Équateur : RSF dénonce une tentative du gouvernement de faire taire le journalisme d’investigation
Reporters sans frontières (RSF) condamne les violentes diatribes lancées par le président équatorien Guillermo Lasso contre le site d’information indépendant La Posta, et appelle le gouvernement à respecter le travail d’investigation des journalistes, déjà menacés par une guerre des gangs toujours plus violente dans le pays.
“Ma tête a été mise à prix” par des organisations criminelles, confie à RSF le journaliste vénézuelien fondateur du site d’information indépendant La Posta, Andersson Boscán, qui explique l’avoir appris, de source policière. “Mais la pire des menaces, est celle du président de la république sur la chaîne de télévision nationale”, considère son collègue le journaliste d’investigation Jefferson Sanguña. Celle de “mener une guerre contre ceux qui veulent violer la liberté d’expression”. Une menace prononcée lors d’une allocution télévisée du 14 février du président équatorien Guillermo Lasso. Celui-ci a alors qualifié l’équipe de journalistes d’investigation de “terroristes médiatiques” et les a accusés d’être liés au narcotrafic.
Ces attaques interviennent après la publication, le 9 janvier, de l’enquête de La Posta, “Le Grand Parrain”, révélant un scandale de corruption qui a donné lieu à la constitution d’une commission d’enquête parlementaire.
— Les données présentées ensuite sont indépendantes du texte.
Lemma size_pick (todo : gset bytes) id : id ∈ todo -> (size (todo ∖ {[id]}) < size todo)%nat.
Proof. intros H. apply subset_size. set_solver. Qed.
Lemma wd_step_decreases c pc s pc' s' : wd_allows pc c s -> terminateProcessGroup_ s.1 = true -> (forall e, pc <> WExit e) ->
  wd_step handle store cfg c pc s = (Ret pc', s') -> (wd_measure s' pc' < wd_measure s pc)%nat.
Proof.
  intros Hc Ht He H. destruct pc as [|ids all|todo all|todo|id todo| |e]; cbn [wd_step] in H; [..|by destruct (He e)].
  - apply bind_Ret_inv in H as (b & s1 & [= <- <-] & H). rewrite Ht in H. injection H as <- _. cbn. lia.
  - apply bind_Ret_inv in H as (ids' & s1 & H1 & H). injection H as <- <-.
    assert (size ids' <= size ids + weight s)%nat as Hs.
    { destruct (asyncErrorHandling_ cfg); [by eapply abort_timed_out_size|]. injection H1 as -> _. lia. }
    destruct (blockingWait_ cfg); cbn; lia.
  - cbn in Hc. destruct (decide (todo = ∅)) as [->|Hn]; [injection H as <- _; cbn; rewrite size_empty; lia|].
    apply bind_Ret_inv in H as ([] & s1 & _ & H). injection H as <- _. destruct Hc as [?|Hin]; [done|].
    pose proof (size_pick _ _ Hin). cbn. lia.
  - cbn in Hc. destruct (decide (todo = ∅)) as [->|Hn]; [injection H as <- _; cbn; rewrite size_empty; lia|].
    destruct Hc as [?|Hin]; [done|]. pose proof (size_pick _ _ Hin).
    apply bind_Ret_inv in H as (b & s1 & [= <- <-] & H). destruct (bool_decide _); [injection H as <- _; cbn; lia|]. unfold catch_std in H.
    destruct ((let! _ := find_in_store store (c_id c) in _) s) as [[a|e|] s1] eqn:Ef; cbn in H; [|destruct (undefined e); [done|]|done].
    + injection H as <- _. apply bind_Ret_inv in Ef as (v & s2 & _ & Ef). injection Ef as <- _. cbn. lia.
    + injection H as <- _. cbn. lia.
  - unfold catch_std in H. destruct ((let! _ := abort_found handle id in _) s) as [[a|e|] s1] eqn:Ef; cbn in H; [|destruct (undefined e); [done|]|done].
    + injection H as <- _. apply bind_Ret_inv in Ef as (v & s2 & _ & Ef). injection Ef as <- _. cbn. lia.
    + injection H as <- _. cbn. lia.
  - injection H as <- _. cbn. lia.
Qed.
Lemma wd_turn_progress c S : wd_allows (wd S) c (state S) -> terminateProcessGroup_ (state S).1 = true ->
  down (wd_turn handle store cfg c S) = true \/ progress TWatchdog S (wd_turn handle store cfg c S).
Proof using lib_returns set_returns find_returns.
  intros Hc Ht. unfold wd_turn. pose proof (returns_wd_step c (wd S) (state S)) as Hb.
  pose proof (rel_wd_step c (wd S) (state S)) as Hr. pose proof (wd_step_decreases c (wd S) (state S)) as Hd.
  destruct (wd_step _ _ _ _ _ _) as [[pc'|e|] s'] eqn:Ew; cbn in *; [|destruct (undefined e); [by left|]|done]; right.
  - destruct (wd S) as [| | | | | |e] eqn:Epc.
    7: { injection Ew as <- <-. right. unfold measure, helper. cbn. rewrite Epc. split_and!; [done..|]. by repeat case_match. }
    all: left; unfold measure; cbn; rewrite Epc; specialize (Hd _ _ Hc Ht ltac:(done) eq_refl); cbn in Hd |- *; lia.
  - destruct (wd S) as [| | | | | |e'] eqn:Epc; [left; unfold measure; cbn; rewrite Epc; cbn; lia..|]. done.
Qed.
Lemma cl_step_loop b s : terminateProcessGroup_ s.1 = true -> cl_step handle (CLoop b) s =
  if b then (Ret CExit, s)
  else (do! cleanup_loop handle (length (workMetaList_ s.1)) 0 in
        let! l := gets (fun s => workMetaList_ s.1) in ret (CLoop (Nat.eqb (length l) 0))) s.
Proof. intros Ht. cbn [cl_step]. unfold bind at 1, gets at 1. rewrite Ht. cbn. by destruct b. Qed.
Lemma cl_turn_progress S : sys_inv S -> terminateProcessGroup_ (state S).1 = true ->
  down (cl_turn handle S) = true \/ progress TCleanup S (cl_turn handle S).
Proof using lib_returns.
  intros Hi Ht. unfold cl_turn. pose proof (returns_cl_step (cl S) (state S)) as Hb.
  pose proof (rel_cl_step (cl S) (state S)) as Hr.
  destruct (cl S) as [b|] eqn:Epc.
  2: { cbn. right. right. unfold measure, helper. cbn. rewrite Epc. split_and!; [done..|]. by repeat case_match. }
  rewrite cl_step_loop in * by done. destruct b.
  { cbn. right. left. unfold measure. cbn. rewrite Epc. cbn. lia. }
  destruct (decide (ds S = DJoinCleanup)) as [Ed|Ed].
  - destruct Hi as (I1 & I2 & _ & I4). destruct (cleanup_all _ (state S) Ht eq_refl (group_doomed _ I1 I2 (I4 Ed))) as (g & Hg & El).
    unfold bind in *. rewrite Hg in *. cbn in *. rewrite El in *. cbn in *. right. left. unfold measure. cbn. rewrite Epc. cbn.
    pose proof (wd_measure_rel _ _ (wd S) Hr). lia.
  - destruct ((do! cleanup_loop _ _ _ in _) (state S)) as [[pc|e|] s'] eqn:Ec; cbn in *; [|destruct (undefined e); by left|done].
    right. apply bind_Ret_inv in Ec as ([] & s1 & _ & Ec). injection Ec as <- ->.
    pose proof (wd_measure_rel _ _ (wd S) Hr) as Hw. destruct (Nat.eqb _ _); [left|right]; unfold measure, helper; cbn; rewrite Epc; cbn; [lia|].
    split_and!; [lia| |]; destruct (ds S); try done; by repeat case_match.
Qed.
Lemma ds_turn_progress c S : ds S <> DNone -> ds S <> DDone ->
  down (ds_turn handle cfg c S) = true \/ progress TDestructor S (ds_turn handle cfg c S).
Proof using lib_returns.
  intros Hn Hd. unfold ds_turn. destruct (ds S) eqn:Ed; try done; cbn [ds_step]; unfold bind, below, upd, modify, ret, lift.
  - destruct (wd S) eqn:Ew; cbn; right;
      [right; unfold measure, helper; rewrite ?Ed, ?Ew; by split_and!..|left; unfold measure; cbn; rewrite Ed; cbn; lia].
  - pose proof (returns_abort_cache (c_order c) (state S).2) as Hb.
    pose proof (fol_abort_cache handle thread_rel (c_order c) (state S).2 (state S).1) as Hr.
    destruct (abort_cache _ _ _) as [[[]|e|] x]; cbn in *; [|destruct (undefined e); by left|done].
    right. left. unfold measure. cbn. rewrite Ed. cbn.
    assert (thread_rel (state S) ((state S).1, x)) as Hr' by (by destruct (state S)).
    pose proof (wd_measure_rel _ _ (wd S) Hr'). cbn in *. lia.
  - assert (forall s, state S = s -> (wd_measure (destroy_members s.1, s.2) (wd S) <= wd_measure s (wd S))%nat) as Hw
      by (intros s _; destruct (wd S); cbn; lia).
    specialize (Hw _ eq_refl). unfold progress, measure, helper. rewrite Ed.
    destruct (asyncErrorHandling_ cfg); [destruct (cl S) eqn:Ec|]; cbn; right; rewrite ?Ed, ?Ec; cbn; [right; by split_and!|left; lia..].
Qed.
(** A turn that leaves the program counters alone and works with the group as the
    threads do. *)
Lemma rel_progress S S' : thread_rel (state S) (state S') -> wd S' = wd S -> cl S' = cl S -> ds S' = ds S ->
  progress TUser S S'.
Proof.
  intros Hr Hw Hc Hd. right. unfold measure, helper. rewrite Hw, Hc, Hd. pose proof (wd_measure_rel _ _ (wd S) Hr).
  split_and!; [lia|done|]. by repeat case_match.
Qed.
Lemma settle_progress {A} (S : sys) (o : outcome A) s ok thrown :
  (forall a s, state (ok a s) = s /\ wd (ok a s) = wd S /\ cl (ok a s) = cl S /\ ds (ok a s) = ds S) ->
  (forall e s, down (thrown e s) = true \/ state (thrown e s) = s /\ wd (thrown e s) = wd S /\ cl (thrown e s) = cl S /\ ds (thrown e s) = ds S) ->
  thread_rel (state S) s -> down (settle S o s ok thrown) = true \/ progress TUser S (settle S o s ok thrown).
Proof.
  intros H1 H2 Hr. destruct o as [a|e|]; cbn.
  - right. destruct (H1 a s) as (E1 & ? & ? & ?). apply rel_progress; [by rewrite E1|done..].
  - destruct (undefined e); [by left|]. destruct (H2 e s) as [?|(E1 & ? & ? & ?)]; [by left|right].
    apply rel_progress; [by rewrite E1|done..].
  - right. by apply rel_progress.
Qed.
Lemma weight_progress S S' : weight (state S') = weight (state S) -> wd S' = wd S -> cl S' = cl S -> ds S' = ds S -> progress TUser S S'.
Proof.
  intros Hr Hw Hc Hd. right. unfold measure, helper. rewrite Hw, Hc, Hd.
  assert (wd_measure (state S') (wd S) = wd_measure (state S) (wd S)) as -> by (destruct (wd S); cbn; rewrite ?Hr; done).
  split_and!; [lia|done|]. by repeat case_match.
Qed.
Lemma user_turn_progress S S' : user_turn handle store N cfg env S S' -> ds S <> DNone -> down S' = true \/ progress TUser S S'.
Proof.
  destruct 1 as [S|S op Hd|S start|S i w c _|S i|S c m Hc Hn|S Hd|S e _]; intros Hds; [|by destruct Hds| | | | |by destruct Hds|].
  - right. by apply rel_progress.
  - pose proof (user_group_rel S start) as Hr. revert Hr. generalize (if start then groupStart handle else groupEnd handle).
    intros m Hr. destruct (m (state S)) as [o s]. apply settle_progress; [done|by right|done].
  - pose proof (user_work_rel S w c) as Hr. destruct (run_work _ _ _ _) as [o [w' x]]. apply settle_progress; [done|by right|done].
  - right. by apply rel_progress.
  - destruct (NCCLComm_destructor _ _) as [o [m' w]]. destruct o as [a|e|]; cbn; [|destruct (undefined e); by left|].
    + right. by apply weight_progress.
    + right. by apply rel_progress.
  - right. apply rel_progress; [by split_and!|done..].
Qed.
Lemma turn_progress t S S' : turn handle store N cfg env t S S' -> sys_inv S -> ds S <> DNone -> ds S <> DDone ->
  down S' = true \/ progress t S S'.
Proof using lib_returns set_returns find_returns.
  intros Ht Hi Hn Hd. pose proof (proj1 (proj2 (proj2 Hi)) Hn) as Hterm.
  destruct Ht as [S c _ Hc|S _|S c _ _|S S' _ H|S t Hdown]; [..|by left].
  - by apply wd_turn_progress.
  - by apply cl_turn_progress.
  - by apply ds_turn_progress.
  - by apply user_turn_progress.
Qed.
Menée pendant six mois par sept journalistes du média, l’enquête porte sur un réseau de trafic d’influence présumé au sein des entreprises publiques impliquant le beau-frère du président, ainsi que sur les soupçons de financement par la mafia albanaise de la campagne présidentielle de Guillermo Lasso.
“La menace de ‘guerre’ proférée par le président Guillermo Lasso contre des journalistes qui font leur travail d’investigation constitue une tentative désespérée de les faire taire, s’insurge le directeur du bureau Amérique Latine de RSF, Artur Romeu. Mais il ne s’arrête pas là. En essayant de jeter l’opprobre sur les journalistes avec des accusations ineptes de collusion avec le narcotrafic, il met en danger leur intégrité physique dans un pays confronté à une guerre des gangs de plus en plus violente.Ces attaques doivent cesser et le gouvernement doit respecter le travail d’investigation des journalistes, essentiel au droit à l’information dans le pays.”
Dans les jours qui ont suivi les premières publications de leur enquête, les journalistes du site La Posta ont vu leurs données personnelles, ainsi que des photos de leurs proches publiées par des sites et des comptes anonymes sur les réseaux sociaux. “Nous avons dû changer nos habitudes quotidiennes, de transport, celles des membres de notre famille”, détaille le co-fondateur et codirecteur du site Luis Eduardo Vivanco.
Les attaques contre la presse de la part des représentants de l'État sont fréquentes en Équateur, mais le climat s'était relativement apaisé depuis la départ du président Rafael Correa, en 2017. Les nouvelles menaces du chef de l'État contre des journalistes aggravent le climat d'insécurité qui pèse déjà sur l’exercice du métier dans le pays, notamment à cause de la montée en puissance des organisations criminelles liées au trafic de drogue.